• _Task description_: Return the data below exactly, but only from the line containing "None => (0, s)" through the line containing "if Nat.eqb (size (cs_txs s)) 0 then Ok None", with both of those lines included.

Records from a data source:
########################################

(* ===== verification/TxStores.v ===== *)
(** * mempool: the stores of rechecked transactions

    mempool/txpool/legacypool/tx_store.go (EVM transactions by account),
    [filterAndWrapTxs] of legacypool.go and mempool/tx_store.go (Cosmos
    transactions by set of signers). The locks are left out. *)

From Stdlib Require Import ZArith Lia List String Ascii Bool.
From stdpp Require Import base gmap strings list sorting.
From S2P Require Import Prelude GoStrings GoHeap Sdk AccessList StateDB EvmCoin FeeMarket EvmTx TxList PricedList TxOrder.
Local Open Scope Z_scope.
Local Open Scope go_scope.

(** ** txpool/legacypool/tx_store.go *)

Record TxStore := MkTxStore {
  es_txs : gmap addr (list Transaction);
  es_lookup : gset hash;
  es_total : Z;
}.
Definition NewTxStore : TxStore := MkTxStore ∅ ∅ 0.

Record PendingFilter := MkPendingFilter { pf_MinTip : option Z; pf_BaseFee : option Z; pf_OnlyBlobTxs : bool }.

Section evm_store.
Context {Mr : MapRange} {Pl : PoolLibs} {Pr : PriceLibs}.

(** The ones not known yet; each is marked as it is met. *)
Fixpoint unknown_txs (txs : list Transaction) (lookup : gset hash) : list Transaction * gset hash :=
  match txs with
  | [] => ([], lookup)
  | tx :: txs' =>
    if bool_decide (tx_Hash tx ∈ lookup) then unknown_txs txs' lookup
    else let (l, lookup') := unknown_txs txs' ({[tx_Hash tx]} ∪ lookup) in (tx :: l, lookup')
  end.
Definition AddTxs (a : addr) (txs : list Transaction) (s : TxStore) : TxStore :=
  let (toAdd, lookup) := unknown_txs txs (es_lookup s) in
  MkTxStore (<[a := match es_txs s !! a with Some existing => existing ++ toAdd | None => toAdd end]> (es_txs s))
    (list_to_set (tx_Hash <$> toAdd) ∪ lookup) (u64 (es_total s + Z.of_nat (length toAdd))).

Definition RemoveTxsFromNonce (a : addr) (minNonce : Z) (s : TxStore) : TxStore :=
  match es_txs s !! a with
  | None => s
  | Some txs =>
    let gone := List.filter (fun tx => minNonce <=? tx_Nonce tx) txs in
    let next := List.filter (fun tx => negb (minNonce <=? tx_Nonce tx)) txs in
    MkTxStore (match next with [] => delete a (es_txs s) | _ => <[a := next]> (es_txs s) end)
      (foldl (fun l tx => l ∖ {[tx_Hash tx]}) (es_lookup s) gone) (u64 (es_total s - Z.of_nat (length gone)))
  end.

(** *** filterAndWrapTxs *)

Definition effective_tip (tx : Transaction) (baseFee : option Z) : Z :=
  match baseFee with None => tx_GasTipCap tx | Some f => calcEffectiveGasTip tx f end.
Fixpoint until_below (minTip : Z) (baseFee : option Z) (txs : list Transaction) : list Transaction :=
  match txs with
  | [] => []
  | tx :: txs' => if effective_tip tx baseFee <? minTip then [] else tx :: until_below minTip baseFee txs'
  end.
Definition wrap_lazy (time : Transaction -> Z) (tx : Transaction) : outcome LazyTransaction :=
  olet cap <- MustFromBig (tx_GasFeeCap tx);
  olet tip <- MustFromBig (tx_GasTipCap tx);
  Ok (MkLazyTransaction (tx_Hash tx) tx (time tx) cap tip (tx_Gas tx) 0).
Fixpoint omapM {A B} (f : A -> outcome B) (l : list A) : outcome (list B) :=
  match l with [] => Ok [] | x :: l' => olet y <- f x; olet ys <- omapM f l'; Ok (y :: ys) end.
Definition filterAndWrapTxs (time : Transaction -> Z) (txs : list Transaction) (minTip baseFee : option Z) : outcome (list LazyTransaction) :=
  omapM (wrap_lazy time) (match minTip with None => txs | Some t => until_below t baseFee txs end).

(** The transactions of an account are sorted in place. [time]: when a
    transaction was first seen. *)
Definition collect (time : Transaction -> Z) (f : PendingFilter)
    (r : outcome (gmap addr (list LazyTransaction) * TxStore)) (e : addr * list Transaction)
    : outcome (gmap addr (list LazyTransaction) * TxStore) :=
  olet (pending, s) <- r;
  let sorted := merge_sort by_nonce e.2 in
  let s' := MkTxStore (<[e.1 := sorted]> (es_txs s)) (es_lookup s) (es_total s) in
  olet lazies <- filterAndWrapTxs time sorted (pf_MinTip f) (pf_BaseFee f);
  Ok (match lazies with [] => pending | _ => <[e.1 := lazies]> pending end, s').
Definition TxStore_Txs (time : Transaction -> Z) (f : PendingFilter) (s : TxStore)
    : outcome (gmap addr (list LazyTransaction) * TxStore) :=
  if pf_OnlyBlobTxs f then Ok (∅, s) else foldl (collect time f) (Ok (∅, s)) (go_range (es_txs s)).
End evm_store.

(** ** mempool/tx_store.go *)

Section cosmos_store.
Context {Mr : MapRange} {Mp : MempoolTx}.
Abbreviation StoredTx := cosmosTxWithMetadata.

Record cosmosTxBucket := MkBucket { cb_txs : list StoredTx; cb_signers : option (gset string) }.
Record CosmosTxStore := MkCosmosStore { cs_txs : gmap string cosmosTxBucket; cs_nextUnkeyed : Z }.
Definition NewCosmosTxStore : CosmosTxStore := MkCosmosStore ∅ 0.

Fixpoint join_bar (l : list string) : string :=
  match l with
  | [] => EmptyString
  | [k] => k
  | k :: l' => (k +:+ "|" +:+ join_bar l')%string
  end.
Definition sortedSignerKeys (m : gmap string Z) : list string := merge_sort str_le (go_range m).*1.
Definition cosmosTxSignerSetKey (m : gmap string Z) : string := join_bar (sortedSignerKeys m).

(** [%020d]. *)
Definition pad20 (z : Z) : string :=
  let d := FormatInt z in (of_list (repeat "0"%char (20 - String.length d)) +:+ d)%string.
Definition cosmosTxKey (m : gmap string Z) : string :=
  join_bar (map (fun k => (k +:+ "/" +:+ pad20 (default 0 (m !! k)))%string) (sortedSignerKeys m)).
Definition cosmosTxNonceSum (m : gmap string Z) : Z := foldl (fun total e => u64 (total + e.2)) 0 (go_range m).

Fixpoint nonce_map (signers : list (string * Z)) (tx : SdkTx) (m : gmap string Z) : option (gmap string Z) :=
  match signers with
  | [] => Some m
  | (signer, sequence) :: l =>
    match ChooseNonce sequence tx with
    | Ok nonce => nonce_map l tx (<[signer := nonce]> m)
    | _ => None
    end
  end.
Definition cosmosTxNonceMap (tx : SdkTx) : option (gmap string Z) :=
  match GetSigners tx with
  | Ok [] => None
  | Ok signers => nonce_map signers tx ∅
  | _ => None
  end.

Definition newCosmosTxWithMetadata (tx : SdkTx) : StoredTx :=
  match cosmosTxNonceMap tx with
  | None => MkCosmosTx _ tx ∅ 0 EmptyString EmptyString
  | Some m => MkCosmosTx _ tx m (cosmosTxNonceSum m) (cosmosTxSignerSetKey m) (cosmosTxKey m)
  end.

Definition unkeyedSignerKey : string := "unkeyed".
Definition newUnkeyedStoreKey (s : CosmosTxStore) : string * CosmosTxStore :=
  (("unkeyed/" +:+ FormatInt (cs_nextUnkeyed s))%string, MkCosmosStore (cs_txs s) (u64 (cs_nextUnkeyed s + 1))).

Definition containsCosmosTx (l : list StoredTx) (key : string) : bool := existsb (fun t => String.eqb (ct_txKey t) key) l.

Definition at_most (a b : StoredTx) : Prop := compareCosmosTxWithMetadata a b <> Gt.
#[export] Instance at_most_dec : RelDecision at_most.
Proof. intros a b. unfold at_most. apply _. Defined.

Definition keyed_tx (tx : SdkTx) (s : CosmosTxStore) : StoredTx * CosmosTxStore :=
  let t := newCosmosTxWithMetadata tx in
  let signerKey := if String.eqb (ct_signerKey t) EmptyString then unkeyedSignerKey else ct_signerKey t in
  let (txKey, s') := if String.eqb (ct_txKey t) EmptyString then newUnkeyedStoreKey s else (ct_txKey t, s) in
  (MkCosmosTx _ (ct_tx t) (ct_nonceMap t) (ct_nonceSum t) signerKey txKey, s').

Definition CosmosTxStore_AddTx (tx : SdkTx) (s : CosmosTxStore) : CosmosTxStore :=
  let (t, s) := keyed_tx tx s in
  let bucket := default (MkBucket [] None) (cs_txs s !! ct_signerKey t) in
  if containsCosmosTx (cb_txs bucket) (ct_txKey t) then s else
  let signers := match cb_signers bucket with None => dom (ct_nonceMap t) | Some g => g end in
  MkCosmosStore (<[ct_signerKey t := MkBucket (merge_sort at_most (cb_txs bucket ++ [t])) (Some signers)]> (cs_txs s)) (cs_nextUnkeyed s).

Definition invalidatesCosmosTx (t : StoredTx) (thresholds : gmap string Z) : bool :=
  existsb (fun e => match ct_nonceMap t !! e.1 with Some nonce => e.2 <=? nonce | None => false end) (go_range thresholds).
Definition bucketContainsAnySigner (b : cosmosTxBucket) (thresholds : gmap string Z) : bool :=
  existsb (fun e => bool_decide (e.1 ∈ default ∅ (cb_signers b))) (go_range thresholds).

Definition invalidate_bucket (thresholds : gmap string Z) (r : Z * gmap string cosmosTxBucket) (e : string * cosmosTxBucket)
    : Z * gmap string cosmosTxBucket :=
  let (removed, txs) := r in
  if negb (bucketContainsAnySigner e.2 thresholds) then r else
  let next := List.filter (fun t => negb (invalidatesCosmosTx t thresholds)) (cb_txs e.2) in
  (removed + Z.of_nat (length (List.filter (fun t => invalidatesCosmosTx t thresholds) (cb_txs e.2))),
   match next with [] => delete e.1 txs | _ => <[e.1 := MkBucket next (cb_signers e.2)]> txs end).

Definition InvalidateFrom (tx : SdkTx) (s : CosmosTxStore) : Z * CosmosTxStore :=
  let t := newCosmosTxWithMetadata tx in
  if Nat.eqb (size (ct_nonceMap t)) 0 || String.eqb (ct_signerKey t) EmptyString || String.eqb (ct_txKey t) EmptyString then (0, s) else
  match cs_txs s !! ct_signerKey t with
  | None => (0, s)
  | Some bucket =>
    if negb (containsCosmosTx (cb_txs bucket) (ct_txKey t)) then (0, s) else
    let (removed, txs) := foldl (invalidate_bucket (ct_nonceMap t)) (0, cs_txs s) (go_range (cs_txs s)) in
    (removed, MkCosmosStore txs (cs_nextUnkeyed s))
  end.

Definition snapshotTxs (s : CosmosTxStore) : list SdkTx :=
  flat_map (fun k => match cs_txs s !! k with Some b => ct_tx <$> cb_txs b | None => [] end)
    (merge_sort str_le (go_range (cs_txs s)).*1).
Definition CosmosTxStore_Len (s : CosmosTxStore) : Z := foldl (fun n e => n + Z.of_nat (length (cb_txs e.2))) 0 (go_range (cs_txs s)).

(** cosmos_ordering.go: the ordered iterator over a copy. *)
Definition OrderedIterator `{!Inhabited SdkTx} {Ma : SdkMath} (bondDenom : string) (baseFee : option Z) (s : CosmosTxStore) :=
  if Nat.eqb (size (cs_txs s)) 0 then Ok None
  else NewCosmosTransactionsByPriceAndNonce (cb_txs <$> cs_txs s) bondDenom baseFee.
End cosmos_store.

########################################

• _Answer to this exercise_:
  | None => (0, s)
  | Some bucket =>
    if negb (containsCosmosTx (cb_txs bucket) (ct_txKey t)) then (0, s) else
    let (removed, txs) := foldl (invalidate_bucket (ct_nonceMap t)) (0, cs_txs s) (go_range (cs_txs s)) in
    (removed, MkCosmosStore txs (cs_nextUnkeyed s))
  end.

Definition snapshotTxs (s : CosmosTxStore) : list SdkTx :=
  flat_map (fun k => match cs_txs s !! k with Some b => ct_tx <$> cb_txs b | None => [] end)
    (merge_sort str_le (go_range (cs_txs s)).*1).
Definition CosmosTxStore_Len (s : CosmosTxStore) : Z := foldl (fun n e => n + Z.of_nat (length (cb_txs e.2))) 0 (go_range (cs_txs s)).

(** cosmos_ordering.go: the ordered iterator over a copy. *)
Definition OrderedIterator `{!Inhabited SdkTx} {Ma : SdkMath} (bondDenom : string) (baseFee : option Z) (s : CosmosTxStore) :=
  if Nat.eqb (size (cs_txs s)) 0 then Ok None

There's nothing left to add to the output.